Try importing the abc module in Python (read about it here):

from collections import abc

"ABC" stands for "Abstract Base Class", which means a class that's not meant to directly create objects -- it's only purpose is to be a parent for other classes. This is an easy way to get extra features.

For example, if our class implements __getitem__ and __len__ (which it already does), and we inherit from abc.Sequence, we'll get .index(...) and .count(...) methods for free.

Change Node's class declaration to inherit from Sequence:

class Node(abc.Sequence):
L = Node("A")
L.append("B")
L.append("B")
L.append("C")
L.append("D")
print("List:", L)
print("A is at index", L.index("A"))
print("C is at index", L.index("C"))
print("B occurs", L.count("B"), "times")
print("D occurs", L.count("D"), "times")

You should see something like this:

List: 'A','B','B','C','D'
A is at index 0
C is at index 3
B occurs 2 times
D occurs 1 times

We get two useful methods, .index(...) and .count(...) by only adding one parent class.

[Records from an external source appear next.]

Lemma read_table_inside doc idx :
  0 <= idx <= len (tables doc) - 1 ->
  exists tbl, tables doc !! Z.to_nat idx = Some tbl /\
    Word2Excel.read_table doc idx = Ok (map (map Word2Excel.clean_text) (tbl_rows tbl)).
Proof.
  intros H. unfold Word2Excel.read_table.
  destruct (Z.ltb_spec idx 0); [lia |].
  destruct (Z.geb_spec idx (len (tables doc))); [lia |]. simpl.
  destruct (tables doc !! Z.to_nat idx) as [tbl |] eqn:E.
  2:{ apply lookup_ge_None in E. unfold len in *. lia. }
  exists tbl. split; [done |].
  rewrite (py_index_lookup _ _ _ (proj1 H) E). simpl. f_equal.
  rewrite (foldl_append (fun row => foldl (fun row_vals text => row_vals ++ [Word2Excel.clean_text text]) [] row)).
  simpl. apply map_ext. intros row. by rewrite foldl_append.
Qed.

Lemma read_table_outside doc idx :
  ~ (0 <= idx <= len (tables doc) - 1) -> Word2Excel.read_table doc idx = Raise IndexError.
Proof.
  intros H. unfold Word2Excel.read_table.
  destruct (Z.ltb_spec idx 0); [done |].
  destruct (Z.geb_spec idx (len (tables doc))); [done | lia].
Qed.

(** The importer, once its arguments are valid and the document opened. *)
Lemma import_run args w c1 c2 doc :
  let r1 := Word2Excel.row_start args in
  let r2 := Word2Excel.row_end args in
  path_exists w (Word2Excel.word_in args) = true ->
  Word2Excel.parse_col_arg (Word2Excel.col_start args) = Ok c1 ->
  Word2Excel.parse_col_arg (Word2Excel.col_end args) = Ok c2 ->
  1 <= r1 -> r1 <= r2 -> c1 <= c2 ->
  open_document w (Word2Excel.word_in args) = Ok doc ->
  Word2Excel.main args w =
    emit (OpenDocument (Word2Excel.word_in args))
      match Word2Excel.read_table doc (Word2Excel.table_index args) with
      | Raise e => say (ReadWordError e) (stop (SysExit 1))
      | Ok table_data => Word2Excel.write_table args w c1 c2 table_data
      end.
Proof.
  intros r1 r2 Hex Hc1 Hc2 Hr1 Hr12 Hc12 Hdoc.
  pose proof (parse_col_arg_positive _ _ Hc1) as Hpos.
  unfold Word2Excel.main. rewrite Hex, Hc1, Hc2. simpl. fold r1 r2.
  destruct (Z.ltb_spec r1 1); [lia |]. destruct (Z.ltb_spec r2 r1); [lia |].
  destruct (Z.ltb_spec c1 1); [lia |]. destruct (Z.ltb_spec c2 c1); [lia |]. simpl.
  unfold Word2Excel.read_table_from_word. rewrite Hdoc. done.
Qed.

(** The second half of the importer on a grid with at least one row. *)
Lemma write_table_run args w c1 c2 table_data cols_word k ws :
  let r1 := Word2Excel.row_start args in
  let r2 := Word2Excel.row_end args in
  let out := Word2Excel.excel_out args in
  1 <= r1 -> 1 <= c1 -> c1 <= c2 -> c2 <= 18278 ->
  py_max (map len table_data) = Ok cols_word ->
  Word2Excel.select_sheet (Word2Excel.sheet args) (Word2Excel.ensure_workbook w out)
    = Ok (Some (k, ws)) ->
  save_error w out = None ->
  exists ws' rng,
    Word2Excel.write_table args w c1 c2 table_data =
      mkRun (Print (WordTable (Word2Excel.table_index args) (len table_data) cols_word)
             :: (if path_exists w out then [LoadWorkbook out] else []) ++
             [Print (WritingRegion r1 r2 c1 c2);
              SaveWorkbook out (with_sheet k ws' (Word2Excel.ensure_workbook w out));
              Print (ExcelWritten rng out)])
        Returned /\
    title ws' = title ws /\
    forall r c, cell_at ws' r c =
                  imported_cell table_data cols_word r1 r2 c1 c2 (cell_at ws r c) r c.
Proof.
  intros r1 r2 out Hr1 Hc1 Hc12 Hc2 Hmax Hsel Hsave.
  destruct (import_cells table_data cols_word r1 r2 c1 c2 ws Hr1 Hc1) as (ws' & E & Ht & Hcells).
  destruct (get_column_letter_ok c1) as [a Ha]; [lia |].
  destruct (get_column_letter_ok c2) as [b Hb]; [lia |].
  exists ws', (a ++ str_of_int r1 ++ py ":" ++ b ++ str_of_int r2).
  split; [| done].
  unfold Word2Excel.write_table. rewrite Hmax. fold r1 r2 out. rewrite Hsel.
  rewrite E, Ha, Hb. simpl. rewrite Hsave.
  reflexivity.
Qed.
(** * The nations chart: interpolation of sparse series and draw order

    A shallow embedding of the data functions of the animated chart
    ([interpolateValues], [interpolateData], [order] and the accessor
    [radius]), together with the two host operations they are used with: the
    bisector of d3-array and the comparator sort of the host's arrays.

    Numbers.  The script computes on the doubles of IEEE 754, and the
    development reads them in two ways.

    [number] is the exact reading: rationals and the three special values,
    with sums, products and quotients that do not round, do not overflow and
    know one zero only.  It serves where the script only compares and copies
    numbers, where the result is the same on doubles, and for statements
    that are explicitly about the value of an expression before rounding.
    Its samples and query years are rationals.

    [Binary64.double] is the binary64 format itself, from the Standard
    Library's specification of floating-point arithmetic, with rounding to
    nearest, overflow and signed zeros.  What depends on the arithmetic is
    stated on it.  On doubles in normal form the two readings compare alike
    ([b64_compare_value]) and the bisection returns the same index on both
    ([b64_bisect_left_exact]). *)

From Equations Require Import Equations.
From Stdlib Require Import String.
From Stdlib Require Import List ZArith QArith Qfield Lqa Lia Bool.
From Stdlib Require Import Sorted Permutation Qround SpecFloat.
Import ListNotations.

(** ** Numbers *)

Inductive number : Type :=
| Fin (q : Q)
| PInf
| NInf
| NaN.

(** The infinity (or NaN) that a sign stands for. *)
Definition inf_of_sign (c : comparison) : number :=
  match c with
  | Gt => PInf
  | Lt => NInf
  | Eq => NaN
  end.

Definition nneg (x : number) : number :=
  match x with
  | Fin q => Fin (- q)
  | PInf => NInf
  | NInf => PInf
  | NaN => NaN
  end.

(** [x + y], exact: no rounding and no overflow ([Binary64.add] has
    both). *)
Definition nadd (x y : number) : number :=
  match x, y with
  | NaN, _ | _, NaN => NaN
  | Fin p, Fin q => Fin (p + q)
  | PInf, NInf | NInf, PInf => NaN
  | PInf, _ | _, PInf => PInf
  | NInf, _ | _, NInf => NInf
  end.

(** [x - y] *)
Definition nsub (x y : number) : number := nadd x (nneg y).

(** [x * y], exact ([Binary64.mul] rounds and overflows). *)
Definition nmul (x y : number) : number :=
  match x, y with
  | NaN, _ | _, NaN => NaN
  | Fin p, Fin q => Fin (p * q)
  | PInf, Fin q | Fin q, PInf => inf_of_sign (q ?= 0)
  | NInf, Fin q | Fin q, NInf => inf_of_sign (CompOpp (q ?= 0))
  | PInf, PInf | NInf, NInf => PInf
  | PInf, NInf | NInf, PInf => NInf
  end.
(** ** The scoring rules in the words of the specification (section 4.3 b) *)

(** priorityWeight: urgent 4, high 3, low 1, medium or anything else 2. *)
Definition spec_priorityWeight (p : option string) : number :=
  match p with
  | Some s =>
      if String.eqb s "urgent" then 4%Q
      else if String.eqb s "high" then 3%Q
      else if String.eqb s "low" then 1%Q
      else 2%Q
  | None => 2%Q
  end.

Definition spec_energyRow (high medium low : number) (taskEnergy : option string) : number :=
  match taskEnergy with
  | Some s =>
      if String.eqb s "high" then high
      else if String.eqb s "medium" then medium
      else if String.eqb s "low" then low
      else 1%Q
  | None => 1%Q
  end.

(** energyMatchScore: the 3 x 3 table, 1 when either key is not in it. *)
Definition spec_energyMatchScore (userEnergy : string) (taskEnergy : option string) : number :=
  if String.eqb userEnergy "high" then spec_energyRow 2%Q 1%Q (1 # 2)%Q taskEnergy
  else if String.eqb userEnergy "medium" then spec_energyRow (3 # 2)%Q 2%Q 1%Q taskEnergy
  else if String.eqb userEnergy "low" then spec_energyRow (1 # 2)%Q 1%Q 2%Q taskEnergy
  else 1%Q.

(** deadlineUrgencyScore: 1 without a deadline; otherwise 3 when less than two
    hours are left (overdue included), 2 when less than 24, else 1. *)
Definition spec_deadlineUrgencyScore (currentTime : Z) (d : option Z) : number :=
  match d with
  | None => 1%Q
  | Some t =>
      if (t - currentTime <? 2 * 3600000)%Z then 3%Q
      else if (t - currentTime <? 24 * 3600000)%Z then 2%Q
      else 1%Q
  end.

Definition spec_score (currentTime : Z) (userEnergy : string) (task : Task) : number :=
  (spec_priorityWeight (priority task)
   * spec_energyMatchScore userEnergy (energyRequired task)
   * spec_deadlineUrgencyScore currentTime (deadline task))%Q.

(** The disk once the directory of [userId] exists. *)
Definition withDirectory (userId : string) (disk : Disk) : Disk :=
  mkDisk (files disk) ({[ userId ]} ∪ directories disk) (mkdirFault disk) (writeFault disk).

Pretty cool, huh?

Concluding Thoughts

Although we were able to implement something that works somewhat like a Python list, it wouldn't be a good idea to use our version as is. With a regular Python list, index lookups to the last items (like L[-1]) are fast -- they have O(1) complexity. Although __getitem__ doesn't use a loop, the recursion still need to go through every node to find the last one, so L[-1] is an O(N) operation for our version of the list -- ouch.